Lemma commit_amounts (a b : gmap PrincipalData Z) p :
  foldl (fun m '(p, n) => <[p := n]> m) a (sums_to_add lookup1 a (map_to_list b)) !! p = sum_opt (a !! p) (b !! p).
Proof.
  apply (sums_stored lookup1 _ lookup_insert_rev a (lookup1 b));
    [apply NoDup_fst_map_to_list|intros; apply elem_of_map_to_list].
Qed.

Lemma amounts_fit (a b : gmap PrincipalData Z) :
  forallb (fun kv => fits_sum (a !! kv.1) kv.2) (map_to_list b) = true <->
  (forall p y, b !! p = Some y -> in_u 128 (default 0 (a !! p) + y)).
Proof. apply (sums_fit lookup1 a (lookup1 b)). intros; apply elem_of_map_to_list. Qed.

Lemma lookup2_insert_entry {A} (m : gmap PrincipalData (gmap AssetIdentifier A)) (k : PrincipalData * AssetIdentifier) x k' :
  lookup2 (insert_nested m k.1 k.2 x) k' = if decide (k' = k) then Some x else lookup2 m k'.
Proof. destruct k. apply lookup2_insert_nested. Qed.

Definition insert_entry {A} (m : gmap PrincipalData (gmap AssetIdentifier A)) (e : PrincipalData * AssetIdentifier * A)
  := let '(p, a, n) := e in insert_nested m p a n.
Definition append_entry m (e : PrincipalData * AssetIdentifier * list Value) :=
  let '(p, a, l) := e in append_nested m p a l.

Lemma commit_tokens (a b : gmap PrincipalData (gmap AssetIdentifier Z)) k :
  lookup2 (foldl insert_entry a (sums_to_add lookup2 a (nested_entries b))) k = sum_opt (lookup2 a k) (lookup2 b k).
Proof.
  apply (sums_stored lookup2 insert_entry); [|apply NoDup_nested_entries|apply elem_nested_entries].
  intros m [p x] v k'. apply lookup2_insert_nested.
Qed.

Lemma tokens_fit (a b : gmap PrincipalData (gmap AssetIdentifier Z)) :
  forallb (fun kv => fits_sum (lookup2 a kv.1) kv.2) (nested_entries b) = true <->
  (forall p x y, lookup2 b (p, x) = Some y -> in_u 128 (default 0 (lookup2 a (p, x)) + y)).
Proof.
  rewrite (sums_fit lookup2 a (lookup2 b) _ (elem_nested_entries b)).
  split; [intros H p x; apply H|intros H [p x]; apply H].
Qed.

Lemma commit_assets (a b : gmap PrincipalData (gmap AssetIdentifier (list Value))) k :
  lookup2 (foldl append_entry a (nested_entries b)) k =
  match lookup2 b k with Some l => Some (default [] (lookup2 a k) ++ l) | None => lookup2 a k end.
Proof.
  apply (foldl_upd_graph lookup2 append_entry append_opt);
    [|apply NoDup_nested_entries|apply elem_nested_entries].
  intros m [p x] v k'. apply lookup2_append_nested.
Qed.

(** The two phases of [commit_other] in closed form. *)
Lemma commit_other_cases a b :
  commit_other a b =
  if forallb (fun kv => fits_sum (lookup2 (token_map a) kv.1) kv.2) (nested_entries (token_map b))
     && forallb (fun kv => fits_sum (stx_map a !! kv.1) kv.2) (map_to_list (stx_map b))
     && forallb (fun kv => fits_sum (burn_map a !! kv.1) kv.2) (map_to_list (burn_map b))
  then Ok (mkAssetMap
         (foldl (fun m '(p, n) => <[p := n]> m) (stx_map a) (sums_to_add lookup1 (stx_map a) (map_to_list (stx_map b))))
         (foldl (fun m '(p, n) => <[p := n]> m) (burn_map a) (sums_to_add lookup1 (burn_map a) (map_to_list (burn_map b))))
         (foldl insert_entry (token_map a) (sums_to_add lookup2 (token_map a) (nested_entries (token_map b))))
         (foldl append_entry (asset_map a) (nested_entries (asset_map b))))
  else Err (Runtime ArithmeticOverflow).
Proof.
  unfold commit_other.
  rewrite (mapMR_cases _ (fun kv => fits_sum (lookup2 (token_map a) kv.1) kv.2)
    (fun kv => (kv.1, default 0 (lookup2 (token_map a) kv.1) + kv.2)) (Runtime ArithmeticOverflow)).
  2:{ intros [[p x] n]. unfold get_next_amount. rewrite next_amount_cases. unfold lookup2. cbn [fst snd].
      by destruct (fits_sum _ _). }
  destruct (forallb _ (nested_entries _)); cbn [mbind res_bind andb]; [|done].
  rewrite (mapMR_cases (fun '(p, y) => n ← get_next_stx_amount a p y; Ok (p, n))
    (fun kv => fits_sum (stx_map a !! kv.1) kv.2)
    (fun kv => (kv.1, default 0 (lookup1 (stx_map a) kv.1) + kv.2)) (Runtime ArithmeticOverflow)).
  2:{ intros [p n]. unfold get_next_stx_amount. rewrite next_amount_cases. cbn. by destruct (fits_sum _ _). }
  destruct (forallb _ (map_to_list (stx_map b))); cbn [mbind res_bind andb]; [|done].
  rewrite (mapMR_cases (fun '(p, y) => n ← get_next_stx_burn_amount a p y; Ok (p, n))
    (fun kv => fits_sum (burn_map a !! kv.1) kv.2)
    (fun kv => (kv.1, default 0 (lookup1 (burn_map a) kv.1) + kv.2)) (Runtime ArithmeticOverflow)).
  2:{ intros [p n]. unfold get_next_stx_burn_amount. rewrite next_amount_cases. cbn. by destruct (fits_sum _ _). }
  by destruct (forallb _ (map_to_list (burn_map b))).
Qed.

Lemma commit_other_total (a b : AssetMap) :
  (no_overflow a b /\ exists c, commit_other a b = Ok c /\ merged a b c) \/
  (~ no_overflow a b /\ commit_other a b = Err (Runtime ArithmeticOverflow)).
Proof.
  rewrite commit_other_cases. destruct (forallb _ _ && _ && _) eqn:E.
  - left. apply andb_true_iff in E as [E Hb]. apply andb_true_iff in E as [Ht Hs].
    pose proof (proj1 (tokens_fit _ _) Ht) as Ht'.
    pose proof (proj1 (amounts_fit _ _) Hs) as Hs'. pose proof (proj1 (amounts_fit _ _) Hb) as Hb'.
    split; [done|].
    eexists; split; [done|]. split_and!; intros; [apply commit_amounts..| |].
    + apply (commit_tokens _ _ (_, _)).
    + apply (commit_assets _ _ (_, _)).
  - right. split; [|done]. intros (Hs & Hb & Ht).
    apply (proj2 (tokens_fit (token_map a) (token_map b))) in Ht.
    apply (proj2 (amounts_fit (stx_map a) (stx_map b))) in Hs.
    apply (proj2 (amounts_fit (burn_map a) (burn_map b))) in Hb. by rewrite Ht, Hs, Hb in E.
Qed.

Lemma commit_other_cases_spec a b :
  (exists c, commit_other a b = Ok c /\ merged a b c) \/
  (~ no_overflow a b /\ commit_other a b = Err (Runtime ArithmeticOverflow)).
Proof.
  destruct (commit_other_total a b) as [(_ & c & Hc)|Hc]; [left|right]; eauto.
Qed.

(** Merging the asset map of a nested execution into the enclosing one
    ([commit_other]) never panics.  It succeeds exactly if no sum leaves the
    range of u128; then every amount is the sum of the two amounts and every
    list of transferred assets is the two lists appended, for every principal
    and asset.  Otherwise the result is ArithmeticOverflow. *)
Theorem commit_other_spec (a b : AssetMap) :
  (no_overflow a b /\ exists c, commit_other a b = Ok c /\ merged a b c) \/
  (~ no_overflow a b /\ commit_other a b = Err (Runtime ArithmeticOverflow)).
Proof. apply commit_other_total. Qed.

(** * The table reported to clients *)

(** What the table shows for one principal and asset. *)
Definition table_entry (m : AssetMap) (p : PrincipalData) (x : AssetIdentifier) : option AssetMapEntry :=
  match get_nonfungible_tokens m p x with
  | Some l => Some (EntryAsset l)
  | None =>
      match (if decide (x = AssetIdentifier_STX_burned) then get_stx_burned m p else None) with
      | Some n => Some (EntryBurn n)
      | None =>
          match (if decide (x = AssetIdentifier_STX) then get_stx m p else None) with
          | Some n => Some (EntrySTX n)
          | None => EntryToken <$> get_fungible_tokens m p x
          end
      end
  end.

Lemma fold_entries {A} (c : A -> AssetMapEntry) (out : gmap AssetIdentifier AssetMapEntry) (pm : gmap AssetIdentifier A) x :
  foldl (fun (out : gmap AssetIdentifier AssetMapEntry) '(a, n) => <[a := c n]> out) out (map_to_list pm) !! x =
  match pm !! x with Some n => Some (c n) | None => out !! x end.
Proof.
  apply (foldl_upd_graph (fun (m : gmap AssetIdentifier AssetMapEntry) x => m !! x) _ (fun _ n => c n)) with (lk' := fun x => pm !! x);
    [|apply NoDup_fst_map_to_list|intros; apply elem_of_map_to_list].
  intros m k v k'. rewrite lookup_insert. repeat case_decide; congruence.
Qed.

Lemma fold_single (c : Z -> AssetMapEntry) id (m0 : gmap PrincipalData (gmap AssetIdentifier AssetMapEntry)) (sm : gmap PrincipalData Z) p x :
  lookup2 (foldl (fun map '(p, n) => insert_nested map p id (c n)) m0 (map_to_list sm)) (p, x) =
  match (if decide (x = id) then sm !! p else None) with Some n => Some (c n) | None => lookup2 m0 (p, x) end.
Proof.
  destruct (decide (x = id)) as [->|Hne].
  - apply (foldl_upd_graph (fun m p => lookup2 m (p, id)) _ (fun _ n => c n)) with (lk' := fun p => sm !! p);
      [|apply NoDup_fst_map_to_list|intros; apply elem_of_map_to_list].
    intros m k v k'. rewrite lookup2_insert_nested. repeat case_decide; congruence.
  - revert m0; induction (map_to_list sm) as [|[p' n] l IH]; intros m0; cbn [foldl]; [done|].
    rewrite IH, lookup2_insert_nested. rewrite decide_False by congruence. done.
Qed.

Lemma fold_tokens (tm : gmap PrincipalData (gmap AssetIdentifier Z)) p x :
  lookup2 (foldl (fun (map : gmap PrincipalData (gmap AssetIdentifier AssetMapEntry)) '(p, pm) =>
      <[p := foldl (fun (out : gmap AssetIdentifier AssetMapEntry) '(a, n) => <[a := EntryToken n]> out)
               ∅ (map_to_list pm)]> map) ∅ (map_to_list tm)) (p, x) = EntryToken <$> lookup2 tm (p, x).
Proof.
  unfold lookup2 at 1. cbn [fst snd].
  rewrite (foldl_upd_graph (fun (m : gmap PrincipalData (gmap AssetIdentifier AssetMapEntry)) p => m !! p) _
    (fun _ pm => foldl (fun (out : gmap AssetIdentifier AssetMapEntry) '(a, n) => <[a := EntryToken n]> out)
               ∅ (map_to_list pm))) with (lk' := fun p => tm !! p);
    [|..|apply NoDup_fst_map_to_list|intros; apply elem_of_map_to_list].
  - unfold lookup2. cbn [fst snd]. destruct (tm !! p) as [pm|]; cbn; [|done].
    rewrite fold_entries. by destruct (pm !! x).
  - intros m k v k'. rewrite lookup_insert. repeat case_decide; congruence.
Qed.

Lemma fold_assets (m0 : gmap PrincipalData (gmap AssetIdentifier AssetMapEntry)) (am : gmap PrincipalData (gmap AssetIdentifier (list Value))) p x :
  lookup2 (foldl (fun (map : gmap PrincipalData (gmap AssetIdentifier AssetMapEntry)) '(p, pm) =>
      let map := match map !! p with Some _ => map | None => <[p := ∅]> map end in
      alter (fun out => foldl (fun (out : gmap AssetIdentifier AssetMapEntry) '(a, l) => <[a := EntryAsset l]> out)
               out (map_to_list pm)) p map) m0 (map_to_list am)) (p, x) =
  match lookup2 am (p, x) with Some l => Some (EntryAsset l) | None => lookup2 m0 (p, x) end.
Proof.
  unfold lookup2. cbn [fst snd].
  rewrite (foldl_upd_graph (fun (m : gmap PrincipalData (gmap AssetIdentifier AssetMapEntry)) p => m !! p) _
    (fun out pm => foldl (fun (out : gmap AssetIdentifier AssetMapEntry) '(a, l) => <[a := EntryAsset l]> out)
               (default ∅ out) (map_to_list pm))) with (lk' := fun p => am !! p);
    [|..|apply NoDup_fst_map_to_list|intros; apply elem_of_map_to_list].
  - destruct (am !! p) as [pm|]; cbn; [|done]. rewrite fold_entries.
    destruct (pm !! x); [done|]. by destruct (m0 !! p).
  - intros m k v k'. rewrite lookup_alter. destruct (m !! k) as [o|] eqn:E.
    + repeat case_decide; try congruence. subst. by rewrite E.
    + rewrite !lookup_insert. repeat case_decide; try congruence. done.
Qed.

(** The table of [to_table] shows, for every principal and asset, exactly
    what the four maps record: transferred assets first, then burnt and sent
    STX under their reserved identifiers, then token amounts. *)
Theorem to_table_lookup (m : AssetMap) (p : PrincipalData) (x : AssetIdentifier) :
  to_table m !! p ≫= (fun entries => entries !! x) = table_entry m p x.
Proof.
  change (lookup2 (to_table m) (p, x) = table_entry m p x). unfold to_table, table_entry.
  by rewrite fold_assets, fold_single, fold_single, fold_tokens.
Qed.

══════════

▶ **TASK DETAILS**
Please give an exact copy of the lines above, beginning with the line containing "(fun kv => (kv.1, default 0 (lookup1 (burn_map" and running through the line containing "rewrite commit_other_cases. destruct", and of no other lines.

▶ **EXERCISE RESULT**
    (fun kv => (kv.1, default 0 (lookup1 (burn_map a) kv.1) + kv.2)) (Runtime ArithmeticOverflow)).
  2:{ intros [p n]. unfold get_next_stx_burn_amount. rewrite next_amount_cases. cbn. by destruct (fits_sum _ _). }
  by destruct (forallb _ (map_to_list (burn_map b))).
Qed.

Lemma commit_other_total (a b : AssetMap) :
  (no_overflow a b /\ exists c, commit_other a b = Ok c /\ merged a b c) \/
  (~ no_overflow a b /\ commit_other a b = Err (Runtime ArithmeticOverflow)).
Proof.
  rewrite commit_other_cases. destruct (forallb _ _ && _ && _) eqn:E.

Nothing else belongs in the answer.